Gallowglass handed Janet down and then me, making no use of the waiting ladder with its rusted metal treads that might give us away. It was so dark in the tunnel that I couldn’t see the faces of the vampires who caught us, but I could smell the battle on them. We hurried along the tunnel with as much speed as our need for silence allowed. Given the darkness, I was glad to have a vampire on each arm to steer me around the bends and would have fallen several times without the assistance of their keen eyes and quick reflexes.
Baldwin and Fernando were waiting for us at the intersection of three tunnels. Two blood-spattered mounds covered with tarps and a powdery white substance that gave off a faint glow marked where Benjamin’s children had met their death.
“We covered the heads and bodies with quicklime to mask the scent,” Fernando said. “It won’t eliminate it completely, but it should buy us some time.”
“How many?” Gallowglass asked.
“Nine,” Baldwin replied. One of his hands was completely clean and bore a sword, the other was caked with substances I preferred not to identify. The contrast made my stomach heave.
“How many are still inside?” Janet murmured.
“At least another nine, probably more.” Baldwin didn’t look worried at the prospect. “If they’re anything like this lot, you can expect them to be cocksure and clever.”
“Dirty fighters, too,” Fernando said.
“As expected,” Gallowglass said, his tone easy and relaxed. “We’ll be waiting for your signal to move into the compound. Good luck, Auntie.”
Baldwin whisked me away before I could say a word of farewell to Gallowglass and Fernando.
Perhaps it was better that way, since the single glance I cast over my shoulder captured faces that were etched with exhaustion.
The tunnel that Baldwin took us through led to the gates outside the compound where Ysabeau and Hamish were waiting. With all the wards down save the one on the gate that led directly to Knox, the only risk was that a vampire’s keen eyes would spot us.
Janet reduced that possibility with an all-encompassing disguising spell that concealed not only me but everybody within twenty feet. “Where’s Marcus?” I had expected to see him here.
Hamish pointed.
Marcus was already inside the perimeter, propped in the crook of a tree, a rifle aimed at a window.

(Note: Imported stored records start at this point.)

(** C8. The controller accepts every batch the agent's worker cuts its buffer into
    and whose body it takes and decodes: when the buffered events are valid, as
    converted occurrences are, the agent has a name and keeps to the
    controller's batch size, and the body of the batch is read back as
    serde_json does, floats among the facts up to a last digit, the POST of each batch is answered 200 with its events counted in full and
    none rejected, and the total moves by them.  That is unless the body is
    longer than the controller's limit of 262144 bytes, which the agent's
    reckoning of a batch's size does not exclude: then the answer is 413 and
    nothing changes. *)
Theorem agent_batches_are_accepted (encode_batch : EventBatchRequest -> result string string)
    (encode_event : WireEvent -> result string string)
    (decode_batch : string -> result EventBatchRequest JsonRejection) (text : string)
    (header_value_ok : string -> bool) (k : Worker) (max_batch_events now received_at : Z)
    (s : InnerState)
    (Hid : blank (ctl_agent_id (wk_controller k)) = false)
    (Hnode : blank (ctl_node_name (wk_controller k)) = false)
    (Hevents : Forall (fun e => WireEvent_validate e = Ok tt) (wk_buffer k))
    (Hmax : 1 <= max_batch_events <= bc_max_batch_events (cr_batching (in_config s))) :
  Forall (fun batch => forall body received,
      encode_batch (batch_request k batch now) = Ok body ->
      decode_batch body = Ok received -> batch_reads (batch_request k batch now) received ->
      let '(answer, s') :=
        route header_value_ok (PostEvents (json_body decode_batch text body)) received_at s in
      if slen body <=? 262144
      then answer = json_response 200 (BodyEvents
             {| ebr_wire_version := WIRE_VERSION; ebr_accepted := zlen batch; ebr_rejected := 0;
                ebr_next_config_version := cr_version (in_config s) |}) /\
           in_accepted_events_total s' = wrap64 (in_accepted_events_total s + zlen batch)
      else api_status answer = 413 /\ s' = s)
    (split_events_by_size encode_batch encode_event (wk_buffer k) max_batch_events (wk_max_request_bytes k)).
Proof.
  set (batches := split_events_by_size _ _ _ _ _).
  assert (Hc : concat batches = wk_buffer k) by (unfold batches, split_events_by_size; by rewrite split_loop_concat).
  assert (Hne : Forall (fun b => b <> []) batches) by apply split_loop_nonempty.
  assert (Hn : Forall (fun b => zlen b <= max_batch_events) batches).
  { apply split_loop_count; [lia|rewrite zlen_nil; lia]. }
  rewrite Forall_forall in Hne, Hn |- *. intros b Hb.
  assert (Hv : EventBatchRequest_validate (batch_request k b now)
    (bc_max_batch_events (cr_batching (in_config s))) = Ok tt).
  { unfold EventBatchRequest_validate. autorewrite with tapio. cbn [batch_request eb_wire_version
      eb_agent_id eb_node_name eb_events].
    rewrite (proj2 (is_empty_false b) (Hne b Hb)).
    destruct (Z.ltb_spec (bc_max_batch_events (cr_batching (in_config s))) (zlen b)) as [Hlt|_].
    { specialize (Hn b Hb). lia. }
    autorewrite with tapio. rewrite try_for_each_Ok. do 3 (split; [done|]). split; [|done].
    rewrite <- Hc in Hevents. rewrite Forall_forall in Hevents |- *. intros e He. apply Hevents.
    apply list_elem_of_In, in_concat. exists b. by rewrite <- !list_elem_of_In. }
  intros body received _ Hd Hr. unfold json_body. change MAX_REQUEST_BODY_BYTES with 262144.
  destruct (Z.ltb_spec 262144 (slen body)) as [Hlt|Hle]; [rewrite (proj2 (Z.leb_gt _ _)) by lia; done|].
  rewrite (proj2 (Z.leb_le _ _)) by lia. rewrite Hd. cbn [route handle_events json_payload map_err].
  destruct (batch_reads_valid _ _ _ Hr Hv) as [Hv' Hl].
  change (zlen (eb_events (batch_request k b now))) with (zlen b) in Hl.
  unfold record_event_batch. by rewrite Hv', Hl.
Qed.

(** A profile the controller loads reaches the kernel maps as written: whatever
    document validates and compiles, the response built from it is one the
    agent accepts, and the record the agent writes for it enables the profile's
    observers, holds its I/O thresholds in nanoseconds and its exit codes in
    full, under the response's generation. *)
Lemma loaded_profile_reaches_kernel (parse_yaml : string -> result EvidenceProfile string)
    (config_json : CompiledConfig -> result string string) (sha256 : string -> list Z)
    (yaml : string) (path : option string) (c : CompiledConfig) (generation : Z) (r : ConfigResponse)
    (Hyaml : compile_profile_yaml parse_yaml yaml path = Ok c) (Hgen : 0 <= generation <= U32_MAX)
    (Hresp : config_response_from_compiled config_json sha256 c generation = Ok r) :
  exists v t, profile_compile v = c /\ profile_wf (resolved v) /\
    acceptable r generation t /\ tc_generation t = generation /\
    observer_enabled t TAPIO_F_STORAGE = rs_enabled (res_storage (resolved v)) /\
    tc_slow_io_threshold_ns t = 1000000 * rs_slow_io_warning_ms (res_storage (resolved v)) /\
    tc_io_latency_critical_ns t = 1000000 * rs_slow_io_critical_ms (res_storage (resolved v)) /\
    kernel_exit_codes t = rc_ignore_exit_codes (res_container (resolved v)).
Proof.
  destruct (loaded_profile_kernel _ _ _ _ _ _ _ _ Hyaml Hgen Hresp) as (p & v & t & _ & _ & <- & Hwf & Ha & Hk & Hg).
  destruct (compile_exact v Hwf) as [_ _ _ Hw Hcr _ _ _ _ Hcount _]. destruct Hk as [_ Hst _ _ Hcodes _ _ [Hio1 Hio2] _].
  exists v, t. split; [done|]. split; [done|]. split; [exact Ha|]. split; [done|].
  split; [exact Hst|]. split; [by rewrite Hio1|]. split; [by rewrite Hio2|].
  rewrite Hcodes. change (cc_ignore_exit_codes (cfg_container (profile_compile v)))
    with (rc_ignore_exit_codes (res_container (resolved v))) in *.
  apply take_ge. unfold zlen in Hcount. lia.
Qed.

(** C17. The conditional poll means what it says: to the request an agent makes for
    its configuration, with the tag it kept from the hash [h], the controller
    answers 304 exactly when [h] is the hash of the configuration it runs, and
    200 with that configuration otherwise. *)
Theorem conditional_poll_agrees (header_value_ok : string -> bool) (c : ControllerConfig) (h : string)
    (s : InnerState)
    (Hid : ctl_agent_id c <> EmptyString) (Hnode : ctl_node_name c <> EmptyString) :
  let response := handle_config header_value_ok (Some (config_query c)) (Some (etag_of h)) s in
  if String.eqb h (cr_config_hash (in_config s)) then api_status response = 304
  else api_status response = 200 /\ api_body response = BodyConfig (in_config s).
Proof.
  cbn zeta. rewrite handle_config_cases. destruct (config_query_params c) as [-> ->].
  unfold config_for. rewrite !url_component_not_blank by done.
  unfold if_none_match_matches, etag_of, quoted_etag. rewrite trim_quoted.
  destruct (String.eqb_spec h (cr_config_hash (in_config s))) as [->|Hne].
  - rewrite String.eqb_refl. by destruct (insert_etag_fields header_value_ok
      (quote_str +:+ cr_config_hash (in_config s) +:+ quote_str)
      {| api_status := 304; api_etag := None; api_body := BodyEmpty |}) as [-> _].
  - destruct (String.eqb_spec (quote_str +:+ h +:+ quote_str)
      (quote_str +:+ cr_config_hash (in_config s) +:+ quote_str)) as [E|_].
    { by apply quoted_inj in E. }
    destruct (insert_etag_fields header_value_ok
      (quote_str +:+ cr_config_hash (in_config s) +:+ quote_str)
      (json_response 200 (BodyConfig (in_config s)))) as [-> ->]. done.
Qed.

(** * A session of an agent with its controller *)

Section Session.
Variable utf8_error : string -> string.
Variable decode_config : string -> result ConfigResponse string.
Variable writable : nat -> Z -> bool.
Context {W : Type} `{Net W}.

He must have breached the compound’s stone walls by swinging from tree limb to tree limb. With no wards to worry about, provided he didn’t use the gate, Marcus had taken advantage of the pause in the action and would now provide cover for us as we went through the gate and entered the front door.
“Sharpshooter,” commented Baldwin.
“Marcus learned to handle a gun as a warmblood. He hunted squirrels when he was a child,” added Ysabeau. “Smaller and faster than vampires, I’m told.”
Marcus never acknowledged our presence, but he knew we were there. Janet and I set to work on the final knots that bound the alarm spell to Knox. She cast an anchoring spell, the kind witches used to shore up the foundations of their houses and keep their children from wandering away, and as I unbound the ward, I redirected its energy toward her. Our hope was that the spell wouldn’t even notice that the heavy object it now guarded was a granite boulder and not a massive iron gate.
It worked.
We would have been inside the house in moments if not for the inconvenient interruption of one of Benjamin’s sons, who came out to catch a cigarette only to discover the front gate standing open. His eyes widened.
A small hole appeared in his forehead.
One eye disappeared. Then another.
Benjamin’s son clutched at his throat. Blood welled between his fingers, and he emitted a strange whistling sound.
“Hello, salaud. I’m your grandmother.” Ysabeau thrust a dagger into the man’s heart.
The simultaneous loss of blood from so many places made it easy for Baldwin to grab the man’s head and twist it, breaking his neck and killing the vampire instantly. With another wrench his head came off his shoulders.
It had taken about forty-five seconds from the time Marcus fired his first shot to the moment Baldwin put the vampire’s head facedown in the snow.
Then the dogs started to bark.
“Merde,” Ysabeau whispered.
“Now. Go.” Baldwin took my arm, and Ysabeau took charge of Janet. Marcus tossed his rifle to Hamish, who caught it easily. He let forth a piercing whistle.
“Shoot anything that comes out of that door,” Marcus ordered. “I’m going after the dogs.”